_( )______ ________ +-----+ _( )__
( Internet )---/ Router \----| F/W |----( DMZ )
(____________) \________/ +-----+ (________)
Firstly, we create a location to save the pcap files. Next, since contemporary version of tcpdump are baked with the -Z switch which causes tcpdump to drop into a less privileges account (tcpdump in the case of this particular version of CentOS) we change ownership and permissions to the location, and change permissions to allow the tcpdump user and group to have full read and write permission.
We then execute the tcpdump command to dump traffic on the interface connected to the router (-i eth1) without resolving names (-n), only slightly verbose output (-v), capturing the full frame, i.e. snap length of 0 (-s 0), with a maximum file size of 512MB (-C 512), limit the number of files to keep to 10 (-W 10) and write to the file /var/log/traffic/capture.pcap (-w /var/log/traffic/capture.pcap).
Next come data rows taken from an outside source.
(** C5 (as amended): [render] does not check the shape of a grid.  It reads
    the 24 x 80 top-left cells of the character grid and of the colour-index
    grid and nothing else of them: it does exactly what it does on the grids
    cut to 24 x 80.  So a frame whose grids (characters, colour indices,
    [tty_background], overrides; 21 x 79 for [specials]) are larger than
    declared is accepted and gives a 384 x 640 image, and a grid of
    characters or of colour indices with fewer than 24 rows or than 80
    columns makes [render] raise numpy's [IndexError] (when the foreground
    and the background arrays themselves could be derived).  The text
    backend draws patches of at least 16 x 8 pixels. *)
Theorem render_grid_shapes host nh sysfont self obs fgo bgo st :
  init host nh sysfont = Ok self →
  (∀ c color background, at_least 16 8 (sysfont c color background)) →
  accumulated self st →
  render self obs fgo bgo st = render self (truncate_frame obs) fgo bgo st
  ∧ (frame_covers obs fgo bgo →
     ∃ img, fst (render self obs fgo bgo st) = Ok img ∧ has_shape 384 640 img)
  ∧ (∀ (chars : grid) h w (fg bg : image),
       tty_chars obs = Some chars → has_shape h w chars →
       (h < 24 ∨ w < 80)%nat →
       foreground_of self obs fgo = Ok fg →
       background_of self obs bgo = Ok bg →
       fst (render self obs fgo bgo st) = Raise IndexError)
  ∧ (∀ (colors chars : grid) h w (bg : image),
       fgo = None → tty_colors obs = Some colors → has_shape h w colors →
       (h < 24 ∨ w < 80)%nat →
       tty_chars obs = Some chars →
       background_of self obs bgo = Ok bg →
       fst (render self obs fgo bgo st) = Raise IndexError).
Proof.
  intros Hinit Hfont Hacc.
  pose proof (accumulated_sound _ _ Hacc) as Hst.
  assert (Hsys : _font self = sysfont) by (by apply init_inv in Hinit as ->).
  split; [by eapply render_truncate_frame|].
  split; [by eapply render_covering_frame|].
  split.
  - intros chars h w fg bg Hchars Hshape Hsmall Hfg Hbg.
    destruct (small_grid_missing_cell h w chars Hshape Hsmall)
      as (y & x & Hy & Hx & Hmiss).
    eapply (render_missing_cell self obs fgo bgo st chars fg bg y x); eauto.
    by rewrite Hsys.
  - intros colors chars h w bg -> Hcolors Hshape Hsmall Hchars Hbg.
    assert (Hfg : foreground_of self obs None
                  = Ok ((λ row : list Z,
                           lookup_clipped (_colors_map self) 15 <$> row)
                        <$> colors)).
    { unfold foreground_of. rewrite Hcolors.
      cbn [obs_get mbind result_bind rbind].
      apply take_table_np_clip; [lia|].
      apply init_inv in Hinit as ->. cbn [_colors_map].
      by rewrite palette_length. }
    destruct (small_grid_missing_cell h w _
                (has_shape_fmap (lookup_clipped (_colors_map self) 15)
                   h w colors Hshape) Hsmall)
      as (y & x & Hy & Hx & Hmiss).
    eapply (render_missing_cell self obs None bgo st chars _ bg y x); eauto.
    by rewrite Hsys.
Qed.

Lemma render_grid_shapes_witness :
  (∃ img,
     fst (render demo_renderer oversized_frame None None empty_store) = Ok img
     ∧ has_shape 384 640 img)
  ∧ render demo_renderer oversized_frame None None empty_store
    = render demo_renderer (truncate_frame oversized_frame) None None
             empty_store
  ∧ fst (render demo_renderer narrow_frame None None empty_store)
    = Raise IndexError.
Proof.
  destruct (render_grid_shapes little nethack block_font demo_renderer
              oversized_frame None None empty_store)
    as (Hcut & Hlarge & _);
    [apply demo_renderer_init | apply block_font_size | apply acc_empty |].
  destruct (render_grid_shapes little nethack block_font demo_renderer
              narrow_frame None None empty_store)
    as (_ & _ & Hsmall & _);
    [apply demo_renderer_init | apply block_font_size | apply acc_empty |].
  split; [exact (Hlarge oversized_frame_covers)|]. split; [exact Hcut|].
  eapply (Hsmall (constant_grid 24 79 65) 24%nat 79%nat);
    [reflexivity | apply constant_grid_shape | lia
    | vm_compute; reflexivity | vm_compute; reflexivity].
Defined.

(** C5 as stated fails on a grid of characters that is larger than 24 x 80:
    [render] returns an image, made of the 24 x 80 top-left cells. *)
Lemma render_oversized_counterexample :
  tty_chars oversized_frame = Some (constant_grid 25 81 65)
  ∧ has_shape 25 81 (constant_grid 25 81 65)
  ∧ ¬ has_shape 24 80 (constant_grid 25 81 65)
  ∧ (∃ img,
       fst (render demo_renderer oversized_frame None None empty_store) = Ok img
       ∧ has_shape 384 640 img)
  ∧ render demo_renderer oversized_frame None None empty_store
    = render demo_renderer (truncate_frame oversized_frame) None None
             empty_store.
Proof.
  split; [reflexivity|]. split; [apply constant_grid_shape|].
  split; [by intros [[=] _]|]. split.
  - apply (render_covering_frame little nethack block_font);
      [apply demo_renderer_init | apply block_font_size
      | apply empty_store_sound | apply oversized_frame_covers].
  - apply (render_truncate_frame little nethack block_font),
      demo_renderer_init.
Qed.

(** The exception is not raised before any work is done: the tiles of the
    cells before the missing one are drawn and cached. *)
Remark render_narrow_frame_draws_before_raising :
  let '(r, st) := render demo_renderer narrow_frame None None empty_store in
  r = Raise IndexError
  ∧ backend_calls st = [(65, (255, 255, 255), (0, 0, 0))].
Proof. by vm_compute. Qed.

Lemma special_background_table_witness :
  get_special_background nethack 9 = "corpse"
  ∧ getitem (_specials_map demo_renderer) 9 = Ok (0, 0, 170).
Proof.
  destruct (special_background_table little nethack block_font demo_renderer 9)
    as (_ & Huniq & _ & col & Hcol & Hget);
    [apply demo_renderer_init | lia |].
  split.
  - symmetry. apply Huniq. apply earliest_here. discriminate.
  - rewrite Hget. f_equal.
    vm_compute in Hcol. by injection Hcol.
Defined.

Lemma render_char_cached_render_pure_witness :
  let st := snd (render demo_renderer (plain_frame None) None None
                        empty_store) in
  fst (render demo_renderer (plain_frame (Some (5, 3))) None None st)
  = fst (render demo_renderer (plain_frame (Some (5, 3))) None None
                empty_store).
Proof.
  intros st.
  destruct (render_char_cached_render_pure demo_renderer 32 (0, 0, 0) (0, 0, 0)
              empty_store) as [_ Hpure].
  apply Hpure. apply acc_render, acc_empty.
Defined.

(** * Further properties *)

(** ** [hex_string_to_color_tuple]: values and errors *)

Lemma int16_digits_rejected acc s c :
  In c (list_ascii_of_string s) → hex_digit c = None →
  int16_digits acc s = Raise ValueError.
Proof.
  revert acc. induction s as [|a s IH]; intros acc Hin Hc; [done|].
  cbn [int16_digits]. destruct (hex_digit a) as [d|] eqn:Ha; [|done].
  apply IH; [|done]. destruct Hin as [->|Hin]; [congruence|done].
Qed.

Lemma int16_digits_nonneg acc s n :
  0 ≤ acc → int16_digits acc s = Ok n → acc ≤ n.
Proof.
  revert acc. induction s as [|a s IH]; intros acc Hacc; cbn [int16_digits].
  - intros [= <-]. lia.
  - destruct (hex_digit a) as [d|] eqn:Ha; [|done].
    pose proof (hex_digit_range _ _ Ha). intros Hn.
    apply IH in Hn; lia.
Qed.

Lemma int16_nonneg s n : int16 s = Ok n → 0 ≤ n.
Proof.
  destruct s as [|a s]; [done|]. unfold int16.
  by apply int16_digits_nonneg.
Qed.

(** X1: a string that is empty, or is its first character alone, or holds
    after its first character a character of code 33..126 (so not the space)
    that is neither a hexadecimal digit nor one of [+ - _ x X], makes
    [hex_string_to_color_tuple] raise [ValueError], on every host. *)
Theorem hex_string_to_color_tuple_value_error host s :
  str_tail s = ""%string
  ∨ (∃ c, In c (list_ascii_of_string (str_tail s)) ∧ rejected_char c) →
  hex_string_to_color_tuple host s = Raise ValueError.
Proof.
  intros Hbad. unfold hex_string_to_color_tuple.
  assert (int16 (str_tail s) = Raise ValueError) as ->; [|done].
  destruct Hbad as [->|(c & Hin & Hc & _)]; [done|].
  destruct (str_tail s) as [|a t]; [done|].
  unfold int16. by eapply int16_digits_rejected.
Qed.

Lemma hex_string_to_color_tuple_value_error_witness :
  hex_string_to_color_tuple little "#" = Raise ValueError
  ∧ hex_string_to_color_tuple little "##ff00ff" = Raise ValueError.
Proof.
  split.
  - apply hex_string_to_color_tuple_value_error. by left.
  - apply hex_string_to_color_tuple_value_error. right.
    exists "#"%char. split; [by left|].
    repeat split; try discriminate; vm_compute; discriminate.
Defined.
Lemma disable_twice_not_running_witness :
  let st1 :=
    (DisableCmd.body Fixture.disk_full Fixture.url DisableCmd.nothing
       Fixture.cleaning).2 in
  DisableCmd.body Fixture.calm Fixture.url DisableCmd.nothing st1
  = (DisableCmd.push_notRunning Fixture.url DisableCmd.nothing, st1).
Proof.
  apply (disable_twice_not_running Fixture.disk_full Fixture.calm Fixture.url
           DisableCmd.nothing DisableCmd.nothing Fixture.cleaning).
  vm_compute. eauto.
Defined.

Lemma disable_leaves_other_references_witness :
  let st' :=
    (DisableCmd.body Fixture.calm Fixture.other DisableCmd.nothing
       Fixture.cleaning).2 in
  cleaningTasks st' !! Fixture.url = cleaningTasks Fixture.cleaning !! Fixture.url
  ∧ tasks_of Fixture.url st' = tasks_of Fixture.url Fixture.cleaning
  ∧ List.filter (λ row, bool_decide (message_url row = Fixture.url))
      (tracked_messages st')
    = List.filter (λ row, bool_decide (message_url row = Fixture.url))
        (tracked_messages Fixture.cleaning).
Proof.
  apply (disable_leaves_other_references Fixture.calm Fixture.other
           Fixture.url DisableCmd.nothing Fixture.cleaning consistent_cleaning).
  discriminate.
Defined.

(** ** Disabling everything when the clear statement throws *)

(** X11: when tasks are running and the clear statement throws, the command
    still stops every task (no entry in the task map, no live interval) and
    reports the failure with the number of tasks it stopped, while the
    table keeps every row. *)
Theorem disableAll_clear_failure_keeps_rows
    (w : Env) (st : State) (dbError : string) :
  consistent st →
  cleaningTasks st ≠ ∅ →
  db_throws w = Some dbError →
  let r := DisableAllCmd.handler w st in
  r.1 = DisableAllCmd.ClearFailed (size (cleaningTasks st))
  ∧ cleaningTasks r.2 = ∅
  ∧ timers r.2 = ∅
  ∧ tracked_messages r.2 = tracked_messages st.
Proof.
  intros Hc Hne Hdb r. subst r. unfold DisableAllCmd.handler.
  destruct (activeUrls st) as [|u urls] eqn:Hurls.
  { by apply activeUrls_nil in Hurls. }
  rewrite <- Hurls. replace (length (activeUrls st) =? 0) with false
    by (by rewrite Hurls).
  rewrite Hdb. cbn [fst snd].
  destruct (stopEach_all st Hc) as [Htasks Htimers].
  destruct (stopEach_rows (activeUrls st) st) as [Hrows _].
  split; [| done].
  unfold activeUrls. by rewrite length_fmap, length_map_to_list.
Qed.

Lemma disableAll_clear_failure_keeps_rows_witness :
  let r := DisableAllCmd.handler Fixture.disk_full Fixture.cleaning in
  r.1 = DisableAllCmd.ClearFailed (size (cleaningTasks Fixture.cleaning))
  ∧ cleaningTasks r.2 = ∅
  ∧ timers r.2 = ∅
  ∧ tracked_messages r.2 = tracked_messages Fixture.cleaning.
Proof.
  apply (disableAll_clear_failure_keeps_rows Fixture.disk_full
           Fixture.cleaning "SqliteError: database or disk is full"
           consistent_cleaning).
  - by vm_compute.
  - reflexivity.
Defined.

(** ** Restoring at boot, further *)

Lemma restoreLoop_rows_subset world k result st row :
  row ∈ tracked_messages (restoreLoop world k result st) →
  row ∈ tracked_messages st.
Proof.
  revert k st. induction result as [|r rest IH]; intros k st Hin; [done |].
  simpl in Hin.
  pose proof (startCleaning_state (gateway (world k)) (message_url r)
                (channel_id r) (message_id r) st) as Hstate.
  destruct (startCleaning (gateway (world k)) (message_url r)
              (channel_id r) (message_id r) st) as [result st1].
  cbn [snd] in Hstate.
  assert (tracked_messages st1 = tracked_messages st) as Hrows.
  { by destruct Hstate as [-> | (m & _ & ->)]. }
  destruct (success result).
  - apply IH in Hin. by rewrite <- Hrows.
  - destruct (db_throws (world k)); [by rewrite <- Hrows |].
    apply IH in Hin. simpl in Hin.
    apply list_elem_of_In, filter_In in Hin as [Hin _].
    rewrite <- Hrows. by apply list_elem_of_In.
Qed.

Lemma restoreLoop_prunes world k result st i row :
  (∀ j, db_throws (world j) = None) →
  result !! i = Some row →
  ¬ resolves (gateway (world (k + i))) row →
  message_url row ∉ tracked (restoreLoop world k result st).
Proof.
  intros Hdb. revert k i st.
  induction result as [|r rest IH]; intros k i st Hi Hdead; [done |].
  simpl.
  pose proof (startCleaning_success (gateway (world k)) (message_url r)
                (channel_id r) (message_id r) st) as Hinv.
  pose proof (startCleaning_failure_state (gateway (world k)) (message_url r)
                (channel_id r) (message_id r) st) as Hfail.
  destruct (startCleaning (gateway (world k)) (message_url r)
              (channel_id r) (message_id r) st) as [result st1].
  cbn [fst snd] in *.
  destruct i as [|i].
  - injection Hi as ->. rewrite Nat.add_0_r in Hdead.
    destruct (success result).
    { exfalso. apply Hdead.
      destruct (Hinv eq_refl) as (c & msg & Hch & Hu & Hm & _). by exists c, msg. }
    rewrite Hdb, (Hfail eq_refl). unfold tracked.
    intros Hin. apply list_elem_of_fmap in Hin as (r' & Hurl & Hin).
    apply restoreLoop_rows_subset in Hin. simpl in Hin.
    apply list_elem_of_In, filter_In in Hin as [_ Hne].
    apply negb_true_iff, bool_decide_eq_false in Hne. congruence.
  - simpl in Hi. replace (k + S i) with (S k + i) in Hdead by lia.
    destruct (success result); [by eapply IH |].
    rewrite Hdb. by eapply IH.
Qed.

(** X12: a row whose channel or message no longer resolves is pruned by one
    pass of the restore (no database fault assumed): after the pass the
    table has no row for its URL. *)
Theorem restore_prunes_dead_reference
    (world : nat → Env) (st : State) (i : nat) (row : TrackedMessage) :
  (∀ j, db_throws (world j) = None) →
  tracked_messages st !! i = Some row →
  ¬ resolves (gateway (world i)) row →
  message_url row ∉ tracked (restoreCleaningTasks world st).
Proof.
  intros Hdb Hi Hdead. unfold restoreCleaningTasks, getAllMessages.
  by apply (restoreLoop_prunes world 0 (tracked_messages st) st i row).
Qed.



(** X14: a pass of the restore never adds or changes a row (every row of
    the table after it was a row before) and never stops a task: every
    entry of the task map is still there, under the same handle, with its
    interval alive. *)
Theorem restore_only_prunes (world : nat → Env) (st : State) :
  consistent st →
  let st' := restoreCleaningTasks world st in
  (∀ row, row ∈ tracked_messages st' → row ∈ tracked_messages st)
  ∧ (∀ url handle, cleaningTasks st !! url = Some handle →
       cleaningTasks st' !! url = Some handle
       ∧ timers st' !! handle = timers st !! handle)
  ∧ consistent st'.
Proof.
  intros Hc st'. subst st'. unfold restoreCleaningTasks, getAllMessages.
  destruct (restoreLoop_keeps world 0 (tracked_messages st) st Hc)
    as [Hc' Hkeeps].
  split; [| by split].
  intros row. apply restoreLoop_rows_subset.
Qed.

Lemma restore_prunes_dead_reference_witness :
  Fixture.other
  ∉ tracked (restoreCleaningTasks (λ _, Fixture.calm)
               (with_rows
                  [Fixture.row;
                   {| message_url := Fixture.other; channel_id := "111";
                      message_id := "333";
                      added_at := "2025-01-01 00:00:00" |}] initial)).
Proof.
  apply (restore_prunes_dead_reference (λ _, Fixture.calm)
           (with_rows
              [Fixture.row;
               {| message_url := Fixture.other; channel_id := "111";
                  message_id := "333";
                  added_at := "2025-01-01 00:00:00" |}] initial)
           1 {| message_url := Fixture.other; channel_id := "111";
                message_id := "333"; added_at := "2025-01-01 00:00:00" |}).
  - done.
  - reflexivity.
  - intros (c & msg & Hch & _ & Hm). vm_compute in Hch.
    injection Hch as <-. vm_compute in Hm. discriminate.
Defined.


Lemma restore_only_prunes_witness :
  cleaningTasks
    (restoreCleaningTasks (λ _, Fixture.disk_full) Fixture.cleaning)
  !! Fixture.url = Some 0.
Proof.
  destruct (restore_only_prunes (λ _, Fixture.disk_full) Fixture.cleaning
              consistent_cleaning) as (_ & Hkeeps & _).
  by apply (Hkeeps Fixture.url 0).
Defined.

(** ** Invariants of a run *)



Section RunFacts.
Context `{UrlApi}.







End RunFacts.



Section SyncFacts.
Context `{UrlApi}.








(** X17: in every state the program reaches, a reference in the task map has
    exactly one live interval, the one the map holds, a reference that is
    not in the map has none, and the table has at most one row per URL. *)
Theorem one_interval_per_task
    (rows : list TrackedMessage) (evs : list Event) (url : string) :
  NoDup (message_url <$> rows) →
  let st := run evs (with_rows rows initial) in
  match cleaningTasks st !! url with
  | Some handle =>
      ∃ msg, tasks_of url st
             = {[ handle := {| timer_url := url; timer_message := msg |} ]}
  | None => tasks_of url st = ∅
  end
  ∧ NoDup (tracked st).
Proof.
  intros Hnd st.
  assert (consistent st) as Hc by (by apply consistent_reachable).
  split; [| apply (primary_key _ Hc)].
  destruct (cleaningTasks st !! url) as [handle|] eqn:Hl.
  - by apply tasks_of_running.
  - by apply tasks_of_none.
Qed.

End SyncFacts.


Lemma one_interval_per_task_witness :
  let st :=
    run [Ready (λ _, Fixture.calm)] (with_rows [Fixture.row] initial) in
  (∃ msg, tasks_of Fixture.url st
          = {[ 0 := {| timer_url := Fixture.url; timer_message := msg |} ]})
  ∧ NoDup (tracked st).
Proof.
  apply (one_interval_per_task [Fixture.row] [Ready (λ _, Fixture.calm)]
           Fixture.url).
  apply NoDup_singleton.
Defined.

(** ** The list command *)






Section ListFacts.
Context `{UrlApi}.




End ListFacts.


(** ** The ids the locator returns, and an empty batch *)

Lemma split_part_no_separator sep s part :
  In part (Js.split sep s) → ¬ In sep (list_ascii_of_string part).
Proof.
  revert part. induction s as [|c s IH]; intros part.
  { simpl. intros [<- | []]. simpl. tauto. }
  simpl. destruct (Ascii.eqb c sep) eqn:Hc.
  - intros [<- | Hin]; [simpl; tauto | by apply IH].
  - apply Ascii.eqb_neq in Hc.
    destruct (Js.split sep s) as [|p ps] eqn:Hsplit.
    + intros [<- | []]. simpl. intros [Heq | []]. congruence.
    + intros [<- | Hin].
      * simpl. intros [Heq | Hp]; [congruence |].
        by apply (IH p (or_introl eq_refl)).
      * apply IH. by right.
Qed.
Since the login was an interactive one, we employ the nohup command to prevent hang-up, i.e redirect input and output from stdin and stdout, and the & operator to detach the command from the current terminal and send it into the background.
- mkdir -p /var/log/traffic
- chown -R tcpdump:tcpdump /var/log/traffic
- chmod -R 775 /var/log/traffic
- nohup /usr/sbin/tcpdump -i eth1 -n -v -s 0 -C 512 -W 10 -w /var/log/traffic/capture.pcap &
Finally to ensure that the command is executed if the server is rebooted after any hardware maintenance, we can copy the command in step 4 above into the /etc/rc.d/rc.local file without the preceding nohup. We now should have a series of pcap files, totaling up to 5GB of network traffic, depending on requirements and available resources the parameters can be tweaked to suit the number and size of files required.